The sentences.append(window) from line 51 should go before the if condition. Otherwise, sentences will miss the last chunk of the text.

    for i in range(0, len(text_tokens), step_size):
        window = text_tokens[i : i + window_size]
        sentences.append(window)  # Here!
        if len(window) < window_size:
            break

@StephanieBecker
Copy link

StephanieBecker commented Jul 24, 2023

Thanks for sharing it. I discovered this website when looking for a better platform. by Visiting the website link who can do my essay for me. Their essay writers are skilled and knowledgeable, and they always deliver well-researched and original content.
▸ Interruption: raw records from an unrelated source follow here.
(** [ngram_draft] is prompt lookup.  With usable arguments it returns nothing
    exactly when the last [min_match] tokens occur nowhere earlier; otherwise
    [draft_start] is the end of the longest earlier match of the history's suffix
    (up to [max_match] tokens), the most recent among equally long ones, and the
    draft is what followed it, at most [k] tokens. *)
Theorem ngram_draft_longest hist k min_match max_match :
  0 < k -> 1 <= min_match -> min_match < Z.of_nat (length hist) ->
  let m := Z.to_nat min_match in
  let M := Z.to_nat (Z.max max_match min_match) in
  let '(out, start) := ngram_draft hist k min_match max_match in
  (out = [] /\ start = -1 /\ forall e, (e < length hist)%nat -> ~ agrees hist m e) \/
  (exists e l, start = Z.of_nat e /\ (e < length hist)%nat /\ (m <= l <= M)%nat /\ agrees hist l e /\
     out = take (Z.to_nat k) (drop e hist) /\ out ≠ [] /\
     forall e' l', (e' < length hist)%nat -> (m <= l' <= M)%nat -> agrees hist l' e' ->
       (l' < l)%nat \/ (l' = l /\ (e' <= e)%nat)).
Proof.
  intros Hk Hmin Hn m M. unfold ngram_draft.
  rewrite !(proj2 (Z.leb_gt _ _)), !(proj2 (Z.ltb_ge _ _)) by lia. cbn [orb]. fold m M.
  pose proof (ngram_scan_spec (length hist) hist m M (length hist - 1) None 0 ltac:(lia) ltac:(lia)
    ltac:(lia) ltac:(lia) ltac:(lia) ltac:(split; [done|intros; lia])) as Hscan.
  destruct (ngram_scan _ _ _ _ _ _ _) as [[e|] l].
  - destruct Hscan as (He & Ha & Hl & Hbest). rewrite (proj2 (Z.leb_gt _ _)) by lia. right.
    exists e, l. split_and!; try done; try lia.
    + destruct (decide (k <= Z.of_nat (length hist) - Z.of_nat e)); [f_equal; lia|].
      rewrite !take_ge by (rewrite length_drop; lia). done.
    + intros E. apply (f_equal length) in E. rewrite length_take, length_drop in E. simpl in E. lia.
    + intros e' l' He' Hl' Ha'. apply Hbest; try done. destruct Ha' as [? _]. lia.
  - destruct Hscan as [_ Hno]. left. split_and!; [done..|]. intros e He Ha. apply (Hno e); [|done].
    destruct Ha as [? _]. lia.
Qed.

Lemma ngram_draft_longest_witness :
  ngram_draft [1; 2; 3; 9; 2; 3; 7; 1; 2; 3] 2 2 8 = ([9; 2], 3) /\
  agrees [1; 2; 3; 9; 2; 3; 7; 1; 2; 3] 3 3.
Proof.
  pose proof (ngram_draft_longest [1; 2; 3; 9; 2; 3; 7; 1; 2; 3] 2 2 8 ltac:(lia) ltac:(lia)
    ltac:(simpl; lia)) as H.
  assert (ngram_draft [1; 2; 3; 9; 2; 3; 7; 1; 2; 3] 2 2 8 = ([9; 2], 3)) as E
    by (vm_compute; reflexivity).
  cbv zeta in H. rewrite E in H |- *. split; [reflexivity|].
  destruct H as [(H & _)|(e & l & He & _ & _ & Ha & _ & _ & Hbest)]; [discriminate|].
  assert (e = 3%nat) as -> by lia.
  split; [lia|]. intros j Hj. destruct j as [|[|[|j]]]; [reflexivity..|lia].
Defined.

(** ** The incremental index *)

Definition last_n {A} (n : nat) (l : list A) : list A := drop (length l - n) l.

Lemma tail_drop {A} n (l : list A) : tail (drop n l) = drop (S n) l.
Proof. revert l. induction n as [|n IH]; intros [|x l]; try done. by rewrite !drop_cons || apply IH. Qed.

Lemma push_occurrence_last occ L e :
  occ = last_n kMaxOccurrences L -> push_occurrence occ e = last_n kMaxOccurrences (L ++ [e]).
Proof.
  intros ->. unfold push_occurrence, last_n. rewrite length_drop, length_app. cbn [length].
  assert (1 <= kMaxOccurrences)%nat as Hk by (apply (bool_decide_unpack _); vm_compute; exact I).
  generalize dependent kMaxOccurrences. intros k Hk.
  destruct (Nat.leb_spec k (length L - (length L - k))).
  - replace (length L + 1 - k)%nat with (S (length L - k)) by lia.
    rewrite drop_app_le, tail_drop by lia. done.
  - replace (length L - k)%nat with 0%nat by lia. by replace (length L + 1 - k)%nat with 0%nat by lia.
Qed.

Definition occurrences (idx : gmap Z (list Z)) (h : Z) : list Z := default [] (idx !! h).

(** All ends in [first, last) whose gram hashes to [h], in order. *)
Definition gram_ends (hist : list Z) (m h first last : Z) : list Z :=
  filter (fun e => gram_hash_at_ hist m e = h) (seqZ first (last - first)).

Lemma gram_ends_snoc hist m h first last :
  first <= last ->
  gram_ends hist m h first (last + 1) =
  gram_ends hist m h first last ++ (if decide (gram_hash_at_ hist m last = h) then [last] else []).
Proof.
  intros Hl. unfold gram_ends. replace (last + 1 - first) with ((last - first) + 1) by lia.
  rewrite seqZ_app by lia. rewrite filter_app. f_equal.
  replace (first + (last - first)) with last by lia.
  rewrite seqZ_cons, seqZ_nil, filter_cons by lia. done.
Qed.

Lemma index_ends_spec n stop m hist idx h :
  m <= stop ->
  (forall h, occurrences idx h = last_n kMaxOccurrences (gram_ends hist m h m stop)) ->
  occurrences (index_ends n stop m hist idx) h =
  last_n kMaxOccurrences (gram_ends hist m h m (stop + Z.of_nat n)).
Proof.
  revert stop idx. induction n as [|n IH]; intros stop idx Hm Hidx; simpl index_ends.
  - by rewrite Z.add_0_r.
  - rewrite IH; [f_equal; f_equal; lia|lia|]. intros h'. rewrite gram_ends_snoc by done.
    unfold occurrences. case_decide as Eh; subst.
    + rewrite lookup_insert_eq. simpl. by apply push_occurrence_last, Hidx.
    + rewrite lookup_insert_ne, app_nil_r by done. apply Hidx.
Qed.

Lemma gram_hash_at_app hist toks m e :
  0 <= m <= e -> e <= Z.of_nat (length hist) ->
  gram_hash_at_ (hist ++ toks) m e = gram_hash_at_ hist m e.
Proof.
  intros Hm He. unfold gram_hash_at_. f_equal. rewrite drop_app_le, take_app_le; [done| |lia].
  rewrite length_drop. lia.
Qed.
I trust them with my assignments and have never been disappointed. Thank you, EduBirdie, for making my college journey smoother!

@aibinary
Copy link

aibinary commented Aug 4, 2023

Hey Abhishek,
Am stuck with "fatal error: cannot execute ‘cc1obj’: execvp: No such file or directory".
Am on Ubuntu. I tried changing permissions of gcc, reinstalling build essentials etc but still getting the same error at compilation.
any idea on how to fix this?

@Aekansh-Ak
Copy link

Indeed very nice explanation in the video. I have a request though, I created something like this with vector databases but I was getting very bad responses when the program encounters a pdf document which has both tables and text and the context of the documents in somewhat a dependent on the combination of both. I am not able to figure out how to deal with this kind of problem. Would be a great help if you can suggest something on this line.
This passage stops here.